Lemma sumOver_ext (g h : Doctor -> Z) (ds : list Doctor) :
  (forall j d, ds !! j = Some d -> g d = h d) -> sumOver g ds = sumOver h ds.
Proof.
  induction ds as [|d ds IH]; intros E; [done|].
  rewrite !sumOver_cons, (E 0%nat d eq_refl), IH; [done|].
  intros j x Hj. by apply (E (S j)).
Qed.

Lemma sumOver_add (g h : Doctor -> Z) (ds : list Doctor) :
  sumOver (fun d => (g d + h d)%Z) ds = (sumOver g ds + sumOver h ds)%Z.
Proof.
  induction ds as [|d ds IH]; [done|].
  rewrite !sumOver_cons, IH. lia.
Qed.

Lemma sumOver_zero (ds : list Doctor) : sumOver (fun _ => 0%Z) ds = 0%Z.
Proof. induction ds as [|d ds IH]; [done|]. by rewrite sumOver_cons, IH. Qed.

Lemma sumOver_id_indicator (did : string) (ds : list Doctor) :
  NoDup (doctor_id <$> ds) ->
  sumOver (fun d => indicator (doctor_id d = did)) ds
  = indicator (did ∈ (doctor_id <$> ds)).
Proof.
  induction ds as [|d ds IH]; intros Hnd.
  - unfold indicator.
    destruct (decide (did ∈ doctor_id <$> [])) as [Hin|_]; [|done].
    by apply not_elem_of_nil in Hin.
  - rewrite fmap_cons in Hnd. apply NoDup_cons in Hnd as [Hnotin Hnd].
    rewrite sumOver_cons, IH by done. rewrite fmap_cons.
    unfold indicator. destruct (decide (doctor_id d = did)) as [E|Hne].
    + subst did. rewrite decide_False by done.
      rewrite decide_True by left. lia.
    + destruct (decide (did ∈ doctor_id <$> ds)) as [Hin|Hnin].
      * rewrite decide_True by (by right). lia.
      * rewrite decide_False; [lia|].
        intros Hc. apply elem_of_cons in Hc as [Hc|Hc]; congruence.
Qed.

Lemma indicator_True (P : Prop) `{Decision P} : P -> indicator P = 1%Z.
Proof. intros HP. unfold indicator. by rewrite decide_True. Qed.
Lemma dict_get_set_other (d : dict) (k k' : string) (v : pyval) :
  k' <> k -> dict_get (dict_set d k' v) k = dict_get d k.
Proof.
  intros N. induction d as [ | [k0 v0] d IH]; cbn [dict_set dict_get].
  - destruct (String.eqb_spec k' k); [contradiction | reflexivity].
  - destruct (String.eqb_spec k0 k') as [-> | N0]; cbn [dict_get].
    + destruct (String.eqb_spec k' k); [contradiction | reflexivity].
    + destruct (String.eqb_spec k0 k); [reflexivity | exact IH].
Qed.

Lemma dict_get_set_numbered (xs : list Q) :
  forall (d : dict) (prefix : string) (i : nat) (k : string),
  (forall n, (prefix ++ format_02d n)%string <> k) ->
  dict_get (set_numbered d prefix i xs) k = dict_get d k.
Proof.
  induction xs as [ | x xs IH]; intros d prefix i k N; cbn [set_numbered].
  - reflexivity.
  - rewrite (IH _ prefix (S i) k N). apply dict_get_set_other, N.
Qed.

Lemma dict_get_set_same (d : dict) (k : string) (v : pyval) :
  dict_get (dict_set d k v) k = Some v.
Proof.
  induction d as [ | [k0 v0] d IH]; cbn [dict_set dict_get].
  - rewrite String.eqb_refl. reflexivity.
  - destruct (String.eqb_spec k0 k) as [-> | N]; cbn [dict_get].
    + rewrite String.eqb_refl. reflexivity.
    + destruct (String.eqb_spec k0 k); [contradiction | exact IH].
Qed.

Lemma dict_get_update_other (items : list (string * pyval)) :
  forall (d : dict) (k : string),
  ~ In k (map fst items) ->
  dict_get (dict_update d items) k = dict_get d k.
Proof.
  unfold dict_update.
  induction items as [ | [k0 v0] items IH]; intros d k N; cbn [fold_left].
  - reflexivity.
  - cbn [map fst In] in N. cbn [fst snd]. rewrite IH by tauto.
    apply dict_get_set_other. tauto.
Qed.

Lemma dict_get_update_in (items : list (string * pyval)) :
  forall (d : dict) (k : string) (v : pyval),
  NoDup (map fst items) -> In (k, v) items ->
  dict_get (dict_update d items) k = Some v.
Proof.
  induction items as [ | [k0 v0] items IH]; intros d k v D I; [destruct I | ].
  cbn [map fst] in D. inversion D as [ | ? ? N D']; subst.
  destruct I as [[= -> ->] | I].
  - change (dict_update d ((k, v) :: items))
      with (dict_update (dict_set d k v) items).
    rewrite dict_get_update_other by exact N. apply dict_get_set_same.
  - change (dict_update d ((k0, v0) :: items))
      with (dict_update (dict_set d k0 v0) items).
    apply IH; assumption.
Qed.

Lemma collect_items_ok (l : list (string * result pyval)) :
  forall items,
  collect_items l = Ok items ->
  map fst items = map fst l /\
  (forall k v, In (k, Ok v) l -> In (k, v) items).
Proof.
  induction l as [ | [k r] l IH]; intros items H; cbn [collect_items] in H.
  - injection H as <-. split; [reflexivity | intros k v []].
  - destruct r as [v0 | e]; cbn [rbind] in H; [ | discriminate H].
    destruct (collect_items l) as [l' | e]; cbn [rbind] in H;
      [ | discriminate H].
    injection H as <-. destruct (IH l' eq_refl) as [K I].
    split; [cbn [map fst]; rewrite K; reflexivity | ].
    intros k1 v1 [[= -> ->] | J]; [left; reflexivity | right; exact (I k1 v1 J)].
Qed.
(** X23. A line of four segments or more is always classified by the
    parser, without exception, when its second and third segments are
    numerals or do not start with a digit: the only exceptions of
    [parse_line] come from a list of segments too short for the indexes
    read, and from [int] on a segment that starts with a digit and is not a
    numeral. *)
Theorem long_lines_are_classified (self : Parser.t) (line : text) :
  4 <= List.length (segments_of (line_read self line)) ->
  numeral_or_text (nth 1 (segments_of (line_read self line)) []) = true ->
  numeral_or_text (nth 2 (segments_of (line_read self line)) []) = true ->
  exists a p, Parser.parse_line self line = ret (a, p).
Proof.
  unfold Parser.parse_line, parse_line_with, segments_of. cbv zeta.
  rewrite effective_line.
  destruct (map strip (Re.split_sep (strip (line_read self line))))
    as [|s0 [|s1 [|s2 [|s3 rest]]]];
    cbn [List.length nth]; try lia.
  intros _ H1 H2.
  assert (Hc : exists a',
    classify (fun s => ret (Parser._parse_message s))
      (set_raw (_attributes self) (strip (line_read self line)))
      (normalize_first s0 :: s1 :: s2 :: s3 :: rest) = ret a').
  { unfold classify. cbn [index nth_error]. unfold ret at 1 2. cbn [bind].
    unfold ret. destruct (eqb _ (u "collect2")); [eexists; reflexivity|].
    destruct (Re.match_file _); [|eexists; reflexivity].
    cbn [bind].
    destruct (Re.match_linker s1); [eexists; reflexivity|].
    destruct (Re.match_number s1) eqn:Hm.
    - apply classify_numbered_returns; assumption.
    - destruct (Re.match_message s1); eexists; reflexivity. }
  destruct Hc as [a' ->]. eexists. eexists. reflexivity.
Qed.

Lemma long_lines_are_classified_witness :
  4 <= List.length
         (segments_of (line_read (Parser.__init__ [])
                         (u "a.cpp:12:7: error: x")))
  /\ exists a p,
       Parser.parse_line (Parser.__init__ []) (u "a.cpp:12:7: error: x")
       = ret (a, p).
Proof.
  split; [vm_compute; lia|].
  apply (long_lines_are_classified (Parser.__init__ [])
           (u "a.cpp:12:7: error: x")).
  - vm_compute. lia.
  - reflexivity.
  - reflexivity.
Defined.

(** ** Rewrites that never lengthen *)

(** X24. A code fragment for which the with clause gives no pair (there is
    no clause, or its body ends inside a bracket) is never made longer by
    the beautifier, at any level: what remains of the rewriting (the clause
    deleted, the text trimmed, [> >] collapsed, the prefixes removed, the
    typedefs compacted, the default arguments of the containers left out)
    only removes characters. *)
Theorem beautify_never_lengthens (level : Z) (f g : text) :
  _parse_with_stmts f = ret [] ->
  beautify level f = ret g ->
  List.length g <= List.length f.
Proof.
  intros Htok H. unfold beautify in H. rewrite Htok in H.
  cbn [bind ret] in H. unfold ret in H. injection H as <-.
  assert (Hn : List.length
                 (rewrite_normal
                    {| code_raw := f; code_with_tokens := Some [];
                       code_formatted := None |} f) <= List.length f).
  { unfold rewrite_normal. cbn [code_with_tokens fold_left].
    etransitivity; [apply length_parse_templates|].
    etransitivity; [apply length_compact_typedefs|].
    etransitivity; [apply length_replace; [discriminate | simpl; lia]|].
    etransitivity; [apply length_replace; [discriminate | simpl; lia]|].
    etransitivity; [apply length_collapse_loop|].
    etransitivity; [apply length_strip|].
    apply length_sub_with_scan. }
  assert (Hm : forall x, List.length (rewrite_moderate x) <= List.length x).
  { intros x. unfold rewrite_moderate.
    etransitivity; [apply length_replace; [discriminate | simpl; lia]|].
    apply length_replace; [discriminate | simpl; lia]. }
  destruct (LV_NORMAL <=? level)%Z, (LV_MODERATE <=? level)%Z;
    try (etransitivity; [apply Hm|]); try exact Hn; lia.
Qed.

Lemma beautify_never_lengthens_witness :
  _parse_with_stmts (u "std::vector<int, std::allocator<int> >") = ret []
  /\ beautify LV_ALL (u "std::vector<int, std::allocator<int> >")
     = ret (u "vector<int>")
  /\ List.length (u "vector<int>")
     <= List.length (u "std::vector<int, std::allocator<int> >").
Proof.
  assert (H1 : _parse_with_stmts (u "std::vector<int, std::allocator<int> >")
               = ret []) by (vm_compute; reflexivity).
  assert (H2 : beautify LV_ALL (u "std::vector<int, std::allocator<int> >")
               = ret (u "vector<int>")) by (vm_compute; reflexivity).
  split; [exact H1|]. split; [exact H2|].
  exact (beautify_never_lengthens LV_ALL _ _ H1 H2).
Defined.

◆ Aim of the exercise:
Among the lines above, repeat exactly those from the line with "induction l as" to the line with "2. cbn [bind].", counting both ends.

◆ Exercise answer:
  induction l as [ | [k r] l IH]; intros items H; cbn [collect_items] in H.
  - injection H as <-. split; [reflexivity | intros k v []].
  - destruct r as [v0 | e]; cbn [rbind] in H; [ | discriminate H].
    destruct (collect_items l) as [l' | e]; cbn [rbind] in H;
      [ | discriminate H].
    injection H as <-. destruct (IH l' eq_refl) as [K I].
    split; [cbn [map fst]; rewrite K; reflexivity | ].
    intros k1 v1 [[= -> ->] | J]; [left; reflexivity | right; exact (I k1 v1 J)].
Qed.
(** X23. A line of four segments or more is always classified by the
    parser, without exception, when its second and third segments are
    numerals or do not start with a digit: the only exceptions of
    [parse_line] come from a list of segments too short for the indexes
    read, and from [int] on a segment that starts with a digit and is not a
    numeral. *)
Theorem long_lines_are_classified (self : Parser.t) (line : text) :
  4 <= List.length (segments_of (line_read self line)) ->
  numeral_or_text (nth 1 (segments_of (line_read self line)) []) = true ->
  numeral_or_text (nth 2 (segments_of (line_read self line)) []) = true ->
  exists a p, Parser.parse_line self line = ret (a, p).
Proof.
  unfold Parser.parse_line, parse_line_with, segments_of. cbv zeta.
  rewrite effective_line.
  destruct (map strip (Re.split_sep (strip (line_read self line))))
    as [|s0 [|s1 [|s2 [|s3 rest]]]];
    cbn [List.length nth]; try lia.
  intros _ H1 H2.
  assert (Hc : exists a',
    classify (fun s => ret (Parser._parse_message s))
      (set_raw (_attributes self) (strip (line_read self line)))
      (normalize_first s0 :: s1 :: s2 :: s3 :: rest) = ret a').
  { unfold classify. cbn [index nth_error]. unfold ret at 1 2. cbn [bind].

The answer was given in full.